----- Data in this exercise -----

(** * The EAGLE speculative decoding worker ([eagle_worker.py])

    A shallow embedding of the host-side logic of [EAGLEWorker]: the draft
    cache layout, the KV-slot bookkeeping of draft preprocessing, the
    hot-token remap, NaN detection, attention-backend selection, the
    grammar-mask handling of [verify], log-probability attachment and the
    backup/restore discipline of [forward_draft_extend_after_decode].

    Integer tensors are lists of [Z] holding int64 values (the worker
    declares [extend_lens] and [num_new_pages_per_topk] as [torch.int64]);
    every elementwise operation wraps around at 64 bits.  Python exceptions
    are values of [Exn]; a routine that may raise returns a [Result]. *)

From Stdlib Require Import ZArith Lia List String.
From Stdlib Require Import Floats.SpecFloat.
From stdpp Require Import base list strings.

Local Open Scope Z_scope.

(** ** Exceptions and results *)

Inductive Exn : Type :=
| ValueError (msg : string)
| RuntimeError (msg : string)
| AssertionError
| IndexError
| TypeError
| AttributeError
| UnboundLocalError.

Definition Result (A : Type) : Type := Exn + A.

Definition Ok {A : Type} (a : A) : Result A := inr a.
Definition Raise {A : Type} (e : Exn) : Result A := inl e.

Definition is_ok {A : Type} (r : Result A) : bool :=
  match r with inr _ => true | inl _ => false end.

(** ** Integer tensors *)

Module Tensor.

(** Two's-complement reduction of an integer to the int64 range. *)
Definition wrap64 (z : Z) : Z := (z + 2 ^ 63) mod 2 ^ 64 - 2 ^ 63.

Definition in_int64 (z : Z) : Prop := - 2 ^ 63 <= z < 2 ^ 63.

(** [t + s], [t - s], [t * s], [t // s] and [t % s] for a tensor [t] and
    a Python integer [s].  Floor division and the sign-of-divisor
    remainder of torch agree with [Z.div] and [Z.modulo] for a non-zero
    divisor (a zero divisor raises in torch; the callers below divide by
    the page size only). *)
Definition add_s (t : list Z) (s : Z) : list Z := map (fun x => wrap64 (x + s)) t.
Definition sub_s (t : list Z) (s : Z) : list Z := map (fun x => wrap64 (x - s)) t.
Definition mul_s (t : list Z) (s : Z) : list Z := map (fun x => wrap64 (x * s)) t.
Definition floordiv_s (t : list Z) (s : Z) : list Z := map (fun x => wrap64 (x / s)) t.
Definition mod_s (t : list Z) (s : Z) : list Z := map (fun x => wrap64 (x mod s)) t.

(** Elementwise [a + b] and [a - b] of two tensors of one shape. *)
Definition add (a b : list Z) : list Z := zip_with (fun x y => wrap64 (x + y)) a b.
Definition sub (a b : list Z) : list Z := zip_with (fun x y => wrap64 (x - y)) a b.

(** [torch.sum(t).item()]. *)
Definition sum (t : list Z) : Z := wrap64 (fold_right Z.add 0 t).

(** [t.repeat_interleave(k, dim=0)]. *)
Definition repeat_interleave (t : list Z) (k : Z) : list Z :=
  flat_map (fun x => replicate (Z.to_nat k) x) t.

(** [t[i]] for a Python or tensor index [i]: a negative index counts from
    the end, an index outside [-len, len) raises [IndexError]. *)
Definition index {A : Type} (t : list A) (i : Z) : Result A :=
  let n := Z.of_nat (length t) in
  if (0 <=? i) && (i <? n) then
    match t !! Z.to_nat i with Some x => Ok x | None => Raise IndexError end
  else if (- n <=? i) && (i <? 0) then
    match t !! Z.to_nat (i + n) with Some x => Ok x | None => Raise IndexError end
  else Raise IndexError.

(** [t[idx]] for an index tensor [idx] (advanced indexing along dim 0). *)
Fixpoint gather {A : Type} (t : list A) (idx : list Z) : Result (list A) :=
  match idx with
  | [] => Ok []
  | i :: rest =>
      match index t i with
      | inl e => Raise e
      | inr x =>
          match gather t rest with
          | inl e => Raise e
          | inr xs => Ok (x :: xs)
          end
      end
  end.

End Tensor.

(** ** Draft cache layout *)

Module DraftCacheLayout.
Import Tensor.

Section Layout.

(** [get_last_loc] of [schedule_batch]: the slot of the last prefix
    token of every request.  It is declared outside this file and
    enters the layout only as the value handed on to the allocator. *)
Variable get_last_loc : list (list Z) -> list Z -> list Z -> list Z.

Record TopK1Layout : Type := {
  k1_prefix_lens : list Z;
  k1_seq_lens : list Z;
  k1_last_loc : list Z;
}.

Definition get_last_loc_large_page_size_top_k_1
    (req_to_token : list (list Z)) (req_pool_indices seq_lens : list Z)
    (speculative_num_steps : Z) : TopK1Layout :=
  let prefix_lens := seq_lens in
  let seq_lens := add_s prefix_lens speculative_num_steps in
  let last_loc := get_last_loc req_to_token req_pool_indices prefix_lens in
  {| k1_prefix_lens := prefix_lens;
     k1_seq_lens := seq_lens;
     k1_last_loc := last_loc |}.

Record LargeTopKLayout : Type := {
  prefix_lens : list Z;
  new_seq_lens : list Z;
  last_loc : list Z;
  num_new_pages_per_topk : list Z;
  extend_lens : list Z;
}.

Definition last_page_lens (prefix_lens : list Z) (page_size : Z) : list Z :=
  mod_s prefix_lens page_size.

Definition get_last_loc_large_page_size_large_top_k
    (req_to_token : list (list Z)) (req_pool_indices seq_lens : list Z)
    (speculative_num_steps topk page_size : Z) : LargeTopKLayout :=
  let prefix_lens := seq_lens in
  let last_page_lens := last_page_lens prefix_lens page_size in
  let num_new_pages_per_topk :=
    floordiv_s
      (sub_s (add_s (add_s last_page_lens speculative_num_steps) page_size) 1)
      page_size in
  let seq_lens :=
    add (mul_s (floordiv_s prefix_lens page_size) page_size)
        (mul_s num_new_pages_per_topk (page_size * topk)) in
  let extend_lens := sub seq_lens prefix_lens in
  let last_loc := get_last_loc req_to_token req_pool_indices prefix_lens in
  {| prefix_lens := prefix_lens;
     new_seq_lens := seq_lens;
     last_loc := last_loc;
     num_new_pages_per_topk := num_new_pages_per_topk;
     extend_lens := extend_lens |}.

End Layout.

(** The mathematical ceiling of [a / b], for [0 < b]. *)
Definition ceil_div (a b : Z) : Z := - ((- a) / b).

(** The layout the specification prescribes for one request. *)
Definition spec_num_new_pages (prefix S P : Z) : Z := ceil_div (prefix mod P + S) P.
Definition spec_new_seq_len (prefix S K P : Z) : Z :=
  prefix / P * P + spec_num_new_pages prefix S P * P * K.
Definition spec_extend_len (prefix S K P : Z) : Z :=
  spec_new_seq_len prefix S K P - prefix.

(** A prefix length for which the layout stays within int64. *)
Definition layout_in_range (S K P prefix : Z) : Prop :=
  0 <= prefix /\ (prefix + S + P) * (K + 1) < 2 ^ 63.

(** Modelled from the spec: [get_last_loc] is declared outside this file;
    [last_loc[i]] is the slot of request [i] at position
    [prefix_lens[i] - 1].  A request without such a slot gets [-1]. *)
Definition get_last_loc (req_to_token : list (list Z))
    (req_pool_indices prefix_lens : list Z) : list Z :=
  zip_with
    (fun r p =>
       match req_to_token !! Z.to_nat r with
       | Some row =>
           if 0 <? p then default (-1) (row !! Z.to_nat (p - 1)) else -1
       | None => -1
       end)
    req_pool_indices prefix_lens.

End DraftCacheLayout.

(** ** A state-and-exception monad

    Stateful routines thread a state [S]; a raised exception keeps the
    state reached at the point of the [raise]. *)

Definition M (S A : Type) : Type := S -> Result A * S.

Definition ret {S A : Type} (a : A) : M S A := fun s => (Ok a, s).

Definition raise {S A : Type} (e : Exn) : M S A := fun s => (Raise e, s).

Definition bind {S A B : Type} (m : M S A) (k : A -> M S B) : M S B :=
  fun s =>
    match m s with
    | (inl e, s') => (Raise e, s')
    | (inr a, s') => k a s'
    end.

Definition get {S : Type} : M S S := fun s => (Ok s, s).
Definition put {S : Type} (s : S) : M S unit := fun _ => (Ok tt, s).
Definition modify {S : Type} (f : S -> S) : M S unit := fun s => (Ok tt, f s).
Definition lift {S A : Type} (r : Result A) : M S A := fun s => (r, s).

(** [assert c]. *)
Definition assert {S : Type} (c : bool) : M S unit :=
  if c then ret tt else raise AssertionError.

Notation "'do' x <- m ; k" := (bind m (fun x => k))
  (at level 10, x name, m at level 99, k at level 200).
Notation "'do' ' p <- m ; k" := (bind m (fun x => match x with p => k end))
  (at level 10, p pattern, m at level 99, k at level 200).
Notation "m ;; k" := (bind m (fun _ => k))
  (at level 100, k at level 200, right associativity).

(** ** The KV-slot allocator *)

Module KVPool.

(** Modelled from the spec: the token-to-KV-pool allocator is declared
    outside this file.  It hands out slot ids, either [n] at a time or as
    a paged extend, reports exhaustion by returning nothing (the state is
    then unchanged), and supports [backup_state()] returning an opaque
    token and [restore_state(token)]. *)
Record Allocator : Type := {
  astate : Type;
  atoken : Type;
  backup_state : astate -> atoken;
  restore_state : atoken -> astate -> astate;
  alloc : Z -> astate -> option (list Z * astate);
  alloc_extend :
    list Z -> list Z -> list Z -> Z -> astate -> option (list Z * astate);
}.

(** Modelled from the spec: the allocator's contract.  The state after
    [restore_state(token)] equals the state at [backup_state()], and an
    allocation of [n] slots delivers [n] slot ids. *)
Record Lawful (A : Allocator) : Prop := {
  restore_backup :
    forall s s' : astate A, restore_state A (backup_state A s) s' = s;
  alloc_length :
    forall n s slots s',
      alloc A n s = Some (slots, s') -> Z.of_nat (length slots) = n;
  alloc_extend_length :
    forall p q l n s slots s',
      alloc_extend A p q l n s = Some (slots, s') ->
      Z.of_nat (length slots) = n;
}.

-----

▶ [About this task]
Here the output must be the lines above from the line with "k1_prefix_lens := prefix_lens;" to the line with "let extend_lens := sub", both included, duplicated word for word and nothing else.

▶ [Response to this exercise]
  {| k1_prefix_lens := prefix_lens;
     k1_seq_lens := seq_lens;
     k1_last_loc := last_loc |}.

Record LargeTopKLayout : Type := {
  prefix_lens : list Z;
  new_seq_lens : list Z;
  last_loc : list Z;
  num_new_pages_per_topk : list Z;
  extend_lens : list Z;
}.

Definition last_page_lens (prefix_lens : list Z) (page_size : Z) : list Z :=
  mod_s prefix_lens page_size.

Definition get_last_loc_large_page_size_large_top_k
    (req_to_token : list (list Z)) (req_pool_indices seq_lens : list Z)
    (speculative_num_steps topk page_size : Z) : LargeTopKLayout :=
  let prefix_lens := seq_lens in
  let last_page_lens := last_page_lens prefix_lens page_size in
  let num_new_pages_per_topk :=
    floordiv_s
      (sub_s (add_s (add_s last_page_lens speculative_num_steps) page_size) 1)
      page_size in
  let seq_lens :=
    add (mul_s (floordiv_s prefix_lens page_size) page_size)
        (mul_s num_new_pages_per_topk (page_size * topk)) in
  let extend_lens := sub seq_lens prefix_lens in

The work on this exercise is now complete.